▸ **Activity**:
Within these entries, which lines include the string "Hnew"? Copy each one.

▸ **Given data**:

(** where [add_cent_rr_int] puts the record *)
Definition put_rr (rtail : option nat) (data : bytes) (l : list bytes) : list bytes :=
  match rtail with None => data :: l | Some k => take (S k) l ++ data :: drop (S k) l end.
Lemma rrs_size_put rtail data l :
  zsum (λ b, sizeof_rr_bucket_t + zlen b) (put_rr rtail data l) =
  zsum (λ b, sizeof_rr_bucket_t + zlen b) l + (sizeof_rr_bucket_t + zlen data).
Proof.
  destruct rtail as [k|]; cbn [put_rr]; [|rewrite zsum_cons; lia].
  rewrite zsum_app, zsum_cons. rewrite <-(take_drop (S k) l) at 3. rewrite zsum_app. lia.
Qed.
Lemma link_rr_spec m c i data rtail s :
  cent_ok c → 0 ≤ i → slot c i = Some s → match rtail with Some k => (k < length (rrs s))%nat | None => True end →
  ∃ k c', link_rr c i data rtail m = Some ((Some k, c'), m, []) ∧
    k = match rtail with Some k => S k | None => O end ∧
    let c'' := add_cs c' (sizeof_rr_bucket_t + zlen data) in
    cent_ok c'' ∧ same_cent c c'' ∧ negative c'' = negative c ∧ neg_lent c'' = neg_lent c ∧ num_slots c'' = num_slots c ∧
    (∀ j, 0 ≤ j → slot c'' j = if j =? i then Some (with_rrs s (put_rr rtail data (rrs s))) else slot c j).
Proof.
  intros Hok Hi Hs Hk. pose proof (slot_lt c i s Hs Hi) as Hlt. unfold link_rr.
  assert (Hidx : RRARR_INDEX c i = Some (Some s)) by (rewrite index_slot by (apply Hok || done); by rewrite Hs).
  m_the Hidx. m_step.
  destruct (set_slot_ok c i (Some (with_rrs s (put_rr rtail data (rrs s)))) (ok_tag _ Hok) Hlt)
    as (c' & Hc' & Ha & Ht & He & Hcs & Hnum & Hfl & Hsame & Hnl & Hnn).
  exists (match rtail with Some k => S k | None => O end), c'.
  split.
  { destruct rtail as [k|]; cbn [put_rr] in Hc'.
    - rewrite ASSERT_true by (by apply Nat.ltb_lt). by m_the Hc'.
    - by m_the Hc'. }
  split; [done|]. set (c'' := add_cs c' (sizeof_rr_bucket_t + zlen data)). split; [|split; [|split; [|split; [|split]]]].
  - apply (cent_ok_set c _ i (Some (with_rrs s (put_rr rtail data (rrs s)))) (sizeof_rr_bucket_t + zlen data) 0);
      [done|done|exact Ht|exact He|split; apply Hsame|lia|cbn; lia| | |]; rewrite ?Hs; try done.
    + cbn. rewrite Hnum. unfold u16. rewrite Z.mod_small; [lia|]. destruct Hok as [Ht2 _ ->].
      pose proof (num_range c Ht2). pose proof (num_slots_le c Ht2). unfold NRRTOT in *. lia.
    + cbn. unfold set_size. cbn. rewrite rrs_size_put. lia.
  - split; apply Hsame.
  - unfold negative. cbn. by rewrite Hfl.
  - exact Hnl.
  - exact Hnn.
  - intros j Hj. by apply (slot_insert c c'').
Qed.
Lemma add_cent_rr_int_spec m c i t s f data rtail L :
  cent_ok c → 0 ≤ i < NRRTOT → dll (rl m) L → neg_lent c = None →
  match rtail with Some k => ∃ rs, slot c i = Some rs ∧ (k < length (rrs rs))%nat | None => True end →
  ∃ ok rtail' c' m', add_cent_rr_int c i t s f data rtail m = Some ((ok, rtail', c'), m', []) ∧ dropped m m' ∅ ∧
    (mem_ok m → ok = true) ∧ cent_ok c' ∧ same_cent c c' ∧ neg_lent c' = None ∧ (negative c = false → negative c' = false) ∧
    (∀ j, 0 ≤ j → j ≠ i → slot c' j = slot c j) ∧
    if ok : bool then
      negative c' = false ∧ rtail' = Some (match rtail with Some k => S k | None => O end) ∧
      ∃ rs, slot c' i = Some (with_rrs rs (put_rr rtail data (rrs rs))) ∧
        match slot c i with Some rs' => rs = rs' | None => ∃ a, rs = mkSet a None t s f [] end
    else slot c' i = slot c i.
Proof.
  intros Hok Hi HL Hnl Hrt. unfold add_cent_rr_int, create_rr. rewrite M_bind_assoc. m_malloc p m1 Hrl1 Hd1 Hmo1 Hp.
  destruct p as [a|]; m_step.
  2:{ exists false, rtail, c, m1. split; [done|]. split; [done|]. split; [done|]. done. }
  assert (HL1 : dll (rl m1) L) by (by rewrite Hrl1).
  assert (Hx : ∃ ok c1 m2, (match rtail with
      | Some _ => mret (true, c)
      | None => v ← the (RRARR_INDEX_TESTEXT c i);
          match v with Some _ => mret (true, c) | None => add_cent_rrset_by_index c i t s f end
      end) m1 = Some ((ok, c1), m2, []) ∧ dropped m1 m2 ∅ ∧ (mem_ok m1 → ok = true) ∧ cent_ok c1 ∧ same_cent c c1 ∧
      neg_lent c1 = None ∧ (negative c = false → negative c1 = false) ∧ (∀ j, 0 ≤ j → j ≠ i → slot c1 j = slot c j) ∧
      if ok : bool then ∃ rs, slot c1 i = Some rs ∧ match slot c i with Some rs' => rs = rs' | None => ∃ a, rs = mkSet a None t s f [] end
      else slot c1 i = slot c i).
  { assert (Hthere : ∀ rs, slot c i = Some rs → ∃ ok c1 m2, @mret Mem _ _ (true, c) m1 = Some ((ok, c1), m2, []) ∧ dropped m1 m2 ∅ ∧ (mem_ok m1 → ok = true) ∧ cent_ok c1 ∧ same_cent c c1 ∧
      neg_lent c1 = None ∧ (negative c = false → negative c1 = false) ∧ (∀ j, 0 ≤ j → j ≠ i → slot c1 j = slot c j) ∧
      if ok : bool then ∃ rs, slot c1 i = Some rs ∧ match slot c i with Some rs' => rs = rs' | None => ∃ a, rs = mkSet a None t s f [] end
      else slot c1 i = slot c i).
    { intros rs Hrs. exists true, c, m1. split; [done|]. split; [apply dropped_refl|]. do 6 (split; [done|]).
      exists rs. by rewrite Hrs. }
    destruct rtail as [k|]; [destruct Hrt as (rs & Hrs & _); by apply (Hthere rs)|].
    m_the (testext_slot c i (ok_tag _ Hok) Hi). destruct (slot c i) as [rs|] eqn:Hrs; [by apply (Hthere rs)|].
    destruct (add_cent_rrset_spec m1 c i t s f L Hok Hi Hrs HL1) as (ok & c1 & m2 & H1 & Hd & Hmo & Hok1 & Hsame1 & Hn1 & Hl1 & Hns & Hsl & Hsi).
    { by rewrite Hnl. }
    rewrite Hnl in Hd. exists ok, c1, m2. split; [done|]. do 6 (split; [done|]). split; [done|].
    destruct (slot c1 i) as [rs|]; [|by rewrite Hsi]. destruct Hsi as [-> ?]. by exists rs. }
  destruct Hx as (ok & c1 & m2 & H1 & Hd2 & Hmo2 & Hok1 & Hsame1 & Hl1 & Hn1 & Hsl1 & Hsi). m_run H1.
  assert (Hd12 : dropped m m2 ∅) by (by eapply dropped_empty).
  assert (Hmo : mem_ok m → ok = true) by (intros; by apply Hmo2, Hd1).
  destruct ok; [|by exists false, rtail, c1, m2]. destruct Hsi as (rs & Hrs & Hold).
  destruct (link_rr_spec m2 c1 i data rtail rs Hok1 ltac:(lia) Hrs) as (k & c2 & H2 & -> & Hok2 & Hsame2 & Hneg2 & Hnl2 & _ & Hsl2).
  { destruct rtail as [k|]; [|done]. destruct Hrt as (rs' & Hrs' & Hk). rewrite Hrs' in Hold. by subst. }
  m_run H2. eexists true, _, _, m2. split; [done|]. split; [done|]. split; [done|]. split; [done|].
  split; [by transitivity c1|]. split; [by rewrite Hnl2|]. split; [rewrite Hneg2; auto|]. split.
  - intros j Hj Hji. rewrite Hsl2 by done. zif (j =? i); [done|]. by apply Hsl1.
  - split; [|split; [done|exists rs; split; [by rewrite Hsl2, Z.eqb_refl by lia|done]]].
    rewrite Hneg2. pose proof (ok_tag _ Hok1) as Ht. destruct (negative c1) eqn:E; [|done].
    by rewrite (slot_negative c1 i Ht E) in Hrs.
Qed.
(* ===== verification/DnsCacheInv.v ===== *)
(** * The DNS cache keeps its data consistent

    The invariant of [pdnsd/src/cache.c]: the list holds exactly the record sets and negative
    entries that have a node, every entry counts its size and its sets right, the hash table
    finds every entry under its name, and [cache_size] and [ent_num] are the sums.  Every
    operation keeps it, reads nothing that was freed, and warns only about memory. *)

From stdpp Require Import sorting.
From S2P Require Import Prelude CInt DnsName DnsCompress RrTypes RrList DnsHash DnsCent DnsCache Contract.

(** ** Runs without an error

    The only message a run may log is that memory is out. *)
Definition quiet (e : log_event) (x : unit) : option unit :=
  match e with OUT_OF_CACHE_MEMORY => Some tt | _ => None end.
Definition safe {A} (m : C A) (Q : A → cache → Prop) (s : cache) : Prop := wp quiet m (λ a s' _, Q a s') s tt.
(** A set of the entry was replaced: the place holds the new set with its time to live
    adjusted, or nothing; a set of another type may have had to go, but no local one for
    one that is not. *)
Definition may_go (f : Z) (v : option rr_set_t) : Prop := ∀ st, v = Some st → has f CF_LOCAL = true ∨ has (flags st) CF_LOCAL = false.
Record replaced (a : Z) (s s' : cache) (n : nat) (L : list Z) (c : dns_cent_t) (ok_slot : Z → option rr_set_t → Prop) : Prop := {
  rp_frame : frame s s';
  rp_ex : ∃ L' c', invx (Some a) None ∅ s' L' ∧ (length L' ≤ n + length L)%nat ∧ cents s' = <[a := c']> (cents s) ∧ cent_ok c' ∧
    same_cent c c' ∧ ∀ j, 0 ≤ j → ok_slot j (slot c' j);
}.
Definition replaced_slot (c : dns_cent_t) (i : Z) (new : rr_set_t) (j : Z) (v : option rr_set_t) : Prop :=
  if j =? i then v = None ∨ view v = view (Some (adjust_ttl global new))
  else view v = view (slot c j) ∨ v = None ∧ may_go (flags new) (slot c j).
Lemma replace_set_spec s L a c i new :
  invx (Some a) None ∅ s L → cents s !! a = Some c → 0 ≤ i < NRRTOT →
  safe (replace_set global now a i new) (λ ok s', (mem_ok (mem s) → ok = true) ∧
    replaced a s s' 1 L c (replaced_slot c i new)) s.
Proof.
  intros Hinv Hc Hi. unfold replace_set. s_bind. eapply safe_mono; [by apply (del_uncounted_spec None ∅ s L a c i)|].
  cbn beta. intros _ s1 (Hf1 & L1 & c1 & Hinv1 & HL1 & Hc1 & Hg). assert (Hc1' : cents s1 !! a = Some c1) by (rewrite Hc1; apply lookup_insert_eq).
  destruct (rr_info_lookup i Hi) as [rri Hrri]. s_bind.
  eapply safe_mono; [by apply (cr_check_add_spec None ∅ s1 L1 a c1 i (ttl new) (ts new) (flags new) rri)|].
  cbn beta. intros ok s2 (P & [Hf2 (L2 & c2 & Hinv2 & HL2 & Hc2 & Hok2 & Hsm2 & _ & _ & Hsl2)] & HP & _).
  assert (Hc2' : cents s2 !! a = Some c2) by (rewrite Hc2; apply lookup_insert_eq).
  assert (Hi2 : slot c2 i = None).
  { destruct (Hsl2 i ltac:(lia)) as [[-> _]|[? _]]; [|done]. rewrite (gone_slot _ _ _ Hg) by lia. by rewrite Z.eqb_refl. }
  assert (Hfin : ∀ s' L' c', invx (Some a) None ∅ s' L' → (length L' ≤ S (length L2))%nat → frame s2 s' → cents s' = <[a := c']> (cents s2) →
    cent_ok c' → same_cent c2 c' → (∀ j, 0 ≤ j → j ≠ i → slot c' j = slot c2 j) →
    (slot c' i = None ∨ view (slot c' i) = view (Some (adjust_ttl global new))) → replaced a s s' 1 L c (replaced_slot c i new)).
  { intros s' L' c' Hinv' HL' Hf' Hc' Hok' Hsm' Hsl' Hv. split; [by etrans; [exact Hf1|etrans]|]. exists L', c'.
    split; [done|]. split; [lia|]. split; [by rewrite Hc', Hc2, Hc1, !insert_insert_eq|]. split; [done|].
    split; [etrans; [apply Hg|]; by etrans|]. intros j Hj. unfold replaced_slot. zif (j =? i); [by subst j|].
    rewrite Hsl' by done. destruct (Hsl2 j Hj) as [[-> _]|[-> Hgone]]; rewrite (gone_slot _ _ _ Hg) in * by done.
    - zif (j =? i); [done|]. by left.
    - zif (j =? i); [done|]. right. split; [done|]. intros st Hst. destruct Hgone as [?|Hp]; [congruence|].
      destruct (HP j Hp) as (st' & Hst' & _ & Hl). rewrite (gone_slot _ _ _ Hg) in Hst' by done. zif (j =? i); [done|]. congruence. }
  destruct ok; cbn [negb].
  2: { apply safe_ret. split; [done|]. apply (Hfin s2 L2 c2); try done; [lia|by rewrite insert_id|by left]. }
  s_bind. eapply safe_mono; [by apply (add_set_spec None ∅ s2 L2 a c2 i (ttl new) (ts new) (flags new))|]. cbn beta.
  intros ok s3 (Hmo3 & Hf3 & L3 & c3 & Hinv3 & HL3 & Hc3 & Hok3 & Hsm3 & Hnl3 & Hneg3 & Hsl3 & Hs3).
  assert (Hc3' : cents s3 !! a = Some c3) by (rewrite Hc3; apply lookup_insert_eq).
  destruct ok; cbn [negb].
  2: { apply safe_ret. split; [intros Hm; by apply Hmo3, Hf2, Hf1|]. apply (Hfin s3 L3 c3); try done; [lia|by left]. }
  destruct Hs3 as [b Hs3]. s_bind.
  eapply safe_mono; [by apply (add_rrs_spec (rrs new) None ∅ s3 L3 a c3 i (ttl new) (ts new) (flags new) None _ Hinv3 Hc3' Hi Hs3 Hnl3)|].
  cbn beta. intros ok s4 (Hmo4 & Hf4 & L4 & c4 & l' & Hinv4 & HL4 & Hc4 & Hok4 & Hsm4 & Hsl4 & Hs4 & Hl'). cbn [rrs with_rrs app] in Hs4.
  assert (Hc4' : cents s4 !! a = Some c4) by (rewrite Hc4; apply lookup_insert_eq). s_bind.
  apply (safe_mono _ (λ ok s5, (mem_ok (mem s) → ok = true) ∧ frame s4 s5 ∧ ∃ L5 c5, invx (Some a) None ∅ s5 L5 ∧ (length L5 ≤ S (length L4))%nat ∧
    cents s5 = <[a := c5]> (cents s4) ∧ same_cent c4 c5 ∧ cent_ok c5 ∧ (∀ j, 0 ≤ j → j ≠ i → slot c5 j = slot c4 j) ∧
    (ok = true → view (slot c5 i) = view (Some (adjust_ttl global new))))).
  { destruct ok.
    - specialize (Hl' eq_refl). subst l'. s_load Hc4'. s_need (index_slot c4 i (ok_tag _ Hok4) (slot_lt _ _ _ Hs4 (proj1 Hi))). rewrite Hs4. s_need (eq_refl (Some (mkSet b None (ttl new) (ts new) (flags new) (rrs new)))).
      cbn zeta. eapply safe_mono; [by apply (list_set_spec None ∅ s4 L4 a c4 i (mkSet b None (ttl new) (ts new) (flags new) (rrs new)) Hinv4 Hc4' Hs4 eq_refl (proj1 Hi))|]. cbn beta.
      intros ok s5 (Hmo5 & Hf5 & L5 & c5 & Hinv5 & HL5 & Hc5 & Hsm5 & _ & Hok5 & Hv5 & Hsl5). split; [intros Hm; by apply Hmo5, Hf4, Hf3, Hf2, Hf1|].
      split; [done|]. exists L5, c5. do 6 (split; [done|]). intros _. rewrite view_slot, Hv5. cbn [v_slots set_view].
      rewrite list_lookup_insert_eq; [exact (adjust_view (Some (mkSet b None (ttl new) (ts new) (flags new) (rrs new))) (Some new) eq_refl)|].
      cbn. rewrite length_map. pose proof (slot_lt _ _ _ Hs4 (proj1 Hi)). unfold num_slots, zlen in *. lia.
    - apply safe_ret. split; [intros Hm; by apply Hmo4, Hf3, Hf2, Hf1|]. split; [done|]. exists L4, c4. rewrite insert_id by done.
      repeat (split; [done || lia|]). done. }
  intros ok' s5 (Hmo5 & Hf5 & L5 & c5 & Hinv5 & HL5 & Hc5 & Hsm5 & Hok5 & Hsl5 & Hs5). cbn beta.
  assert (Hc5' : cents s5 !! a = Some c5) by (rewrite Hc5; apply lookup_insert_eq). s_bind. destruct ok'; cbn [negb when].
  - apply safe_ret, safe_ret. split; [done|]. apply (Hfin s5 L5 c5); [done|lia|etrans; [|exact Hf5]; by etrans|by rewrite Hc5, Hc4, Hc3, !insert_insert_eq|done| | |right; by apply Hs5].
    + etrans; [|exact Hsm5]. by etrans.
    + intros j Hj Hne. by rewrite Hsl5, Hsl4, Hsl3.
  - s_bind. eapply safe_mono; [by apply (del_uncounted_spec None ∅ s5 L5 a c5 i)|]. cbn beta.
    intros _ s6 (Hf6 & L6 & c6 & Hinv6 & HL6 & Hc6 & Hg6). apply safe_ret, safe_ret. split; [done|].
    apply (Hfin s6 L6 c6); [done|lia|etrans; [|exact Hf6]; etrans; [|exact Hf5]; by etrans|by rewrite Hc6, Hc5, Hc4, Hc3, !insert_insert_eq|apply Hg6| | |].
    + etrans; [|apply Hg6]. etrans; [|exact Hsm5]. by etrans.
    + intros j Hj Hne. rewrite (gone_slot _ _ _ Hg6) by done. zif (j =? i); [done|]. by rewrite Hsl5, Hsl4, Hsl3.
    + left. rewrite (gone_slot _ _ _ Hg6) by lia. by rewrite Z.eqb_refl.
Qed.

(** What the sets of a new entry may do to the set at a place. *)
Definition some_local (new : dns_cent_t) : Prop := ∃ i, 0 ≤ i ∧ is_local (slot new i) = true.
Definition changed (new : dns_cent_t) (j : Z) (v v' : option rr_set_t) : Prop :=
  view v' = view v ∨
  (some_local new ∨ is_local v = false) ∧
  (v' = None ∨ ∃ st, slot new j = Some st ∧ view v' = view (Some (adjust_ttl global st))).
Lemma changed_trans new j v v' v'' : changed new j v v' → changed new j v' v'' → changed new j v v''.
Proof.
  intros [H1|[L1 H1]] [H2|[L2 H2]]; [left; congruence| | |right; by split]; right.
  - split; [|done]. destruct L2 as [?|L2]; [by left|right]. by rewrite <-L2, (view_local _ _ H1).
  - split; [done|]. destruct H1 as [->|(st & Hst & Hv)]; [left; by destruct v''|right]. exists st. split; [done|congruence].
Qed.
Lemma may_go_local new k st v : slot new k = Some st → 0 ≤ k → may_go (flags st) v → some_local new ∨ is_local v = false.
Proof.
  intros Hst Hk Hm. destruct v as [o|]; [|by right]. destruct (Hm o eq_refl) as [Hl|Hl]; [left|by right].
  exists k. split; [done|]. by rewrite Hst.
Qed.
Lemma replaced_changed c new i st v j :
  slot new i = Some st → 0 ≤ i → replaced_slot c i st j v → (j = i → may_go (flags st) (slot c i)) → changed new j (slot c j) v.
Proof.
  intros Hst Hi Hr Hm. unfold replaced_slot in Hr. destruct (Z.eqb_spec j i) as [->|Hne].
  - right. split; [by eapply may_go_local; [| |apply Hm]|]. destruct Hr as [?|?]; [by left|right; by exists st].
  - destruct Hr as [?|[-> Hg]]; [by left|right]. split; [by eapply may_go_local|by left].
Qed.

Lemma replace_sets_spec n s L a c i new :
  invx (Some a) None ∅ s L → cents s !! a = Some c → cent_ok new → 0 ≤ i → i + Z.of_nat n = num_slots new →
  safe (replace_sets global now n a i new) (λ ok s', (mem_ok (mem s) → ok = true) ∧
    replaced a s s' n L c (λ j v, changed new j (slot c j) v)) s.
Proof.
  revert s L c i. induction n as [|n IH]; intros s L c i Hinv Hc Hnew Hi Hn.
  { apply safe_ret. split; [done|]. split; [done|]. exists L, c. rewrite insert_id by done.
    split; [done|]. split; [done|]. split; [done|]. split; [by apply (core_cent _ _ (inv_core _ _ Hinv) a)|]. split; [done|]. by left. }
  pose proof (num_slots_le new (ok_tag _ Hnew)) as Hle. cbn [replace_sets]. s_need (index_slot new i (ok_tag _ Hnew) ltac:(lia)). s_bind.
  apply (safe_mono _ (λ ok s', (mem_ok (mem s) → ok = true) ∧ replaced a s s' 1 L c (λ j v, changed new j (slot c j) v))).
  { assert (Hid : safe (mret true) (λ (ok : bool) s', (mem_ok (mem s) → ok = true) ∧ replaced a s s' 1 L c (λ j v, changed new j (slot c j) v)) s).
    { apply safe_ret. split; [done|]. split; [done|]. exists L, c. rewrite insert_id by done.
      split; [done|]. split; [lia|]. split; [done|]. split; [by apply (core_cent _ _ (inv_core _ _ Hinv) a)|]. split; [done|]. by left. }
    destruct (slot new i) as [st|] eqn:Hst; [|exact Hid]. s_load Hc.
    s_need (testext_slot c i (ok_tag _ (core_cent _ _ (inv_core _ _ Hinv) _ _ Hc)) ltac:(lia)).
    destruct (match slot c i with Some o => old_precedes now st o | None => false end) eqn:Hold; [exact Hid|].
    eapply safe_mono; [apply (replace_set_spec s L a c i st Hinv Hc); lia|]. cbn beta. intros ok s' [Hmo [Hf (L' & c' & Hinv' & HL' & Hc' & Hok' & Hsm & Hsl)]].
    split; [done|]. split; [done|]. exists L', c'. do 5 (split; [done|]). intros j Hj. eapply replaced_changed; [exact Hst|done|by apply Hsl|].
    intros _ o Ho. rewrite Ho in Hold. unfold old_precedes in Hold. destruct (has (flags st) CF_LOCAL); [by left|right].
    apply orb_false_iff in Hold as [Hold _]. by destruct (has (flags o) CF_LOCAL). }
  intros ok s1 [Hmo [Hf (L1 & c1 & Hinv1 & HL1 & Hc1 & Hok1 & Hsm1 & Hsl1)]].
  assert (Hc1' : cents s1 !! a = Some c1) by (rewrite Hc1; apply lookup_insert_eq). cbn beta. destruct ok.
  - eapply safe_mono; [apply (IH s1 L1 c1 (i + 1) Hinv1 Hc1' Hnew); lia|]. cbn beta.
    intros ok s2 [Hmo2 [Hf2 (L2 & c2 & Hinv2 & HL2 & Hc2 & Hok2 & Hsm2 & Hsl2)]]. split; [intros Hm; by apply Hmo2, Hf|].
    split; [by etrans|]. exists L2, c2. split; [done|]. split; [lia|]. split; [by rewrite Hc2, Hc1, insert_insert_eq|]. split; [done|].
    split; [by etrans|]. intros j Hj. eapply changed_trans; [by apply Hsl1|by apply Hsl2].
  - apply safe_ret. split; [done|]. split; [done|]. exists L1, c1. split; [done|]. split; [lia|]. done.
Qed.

▸ **Worked solution**:
  revert s L c i. induction n as [|n IH]; intros s L c i Hinv Hc Hnew Hi Hn.
  pose proof (num_slots_le new (ok_tag _ Hnew)) as Hle. cbn [replace_sets]. s_need (index_slot new i (ok_tag _ Hnew) ltac:(lia)). s_bind.
  - eapply safe_mono; [apply (IH s1 L1 c1 (i + 1) Hinv1 Hc1' Hnew); lia|]. cbn beta.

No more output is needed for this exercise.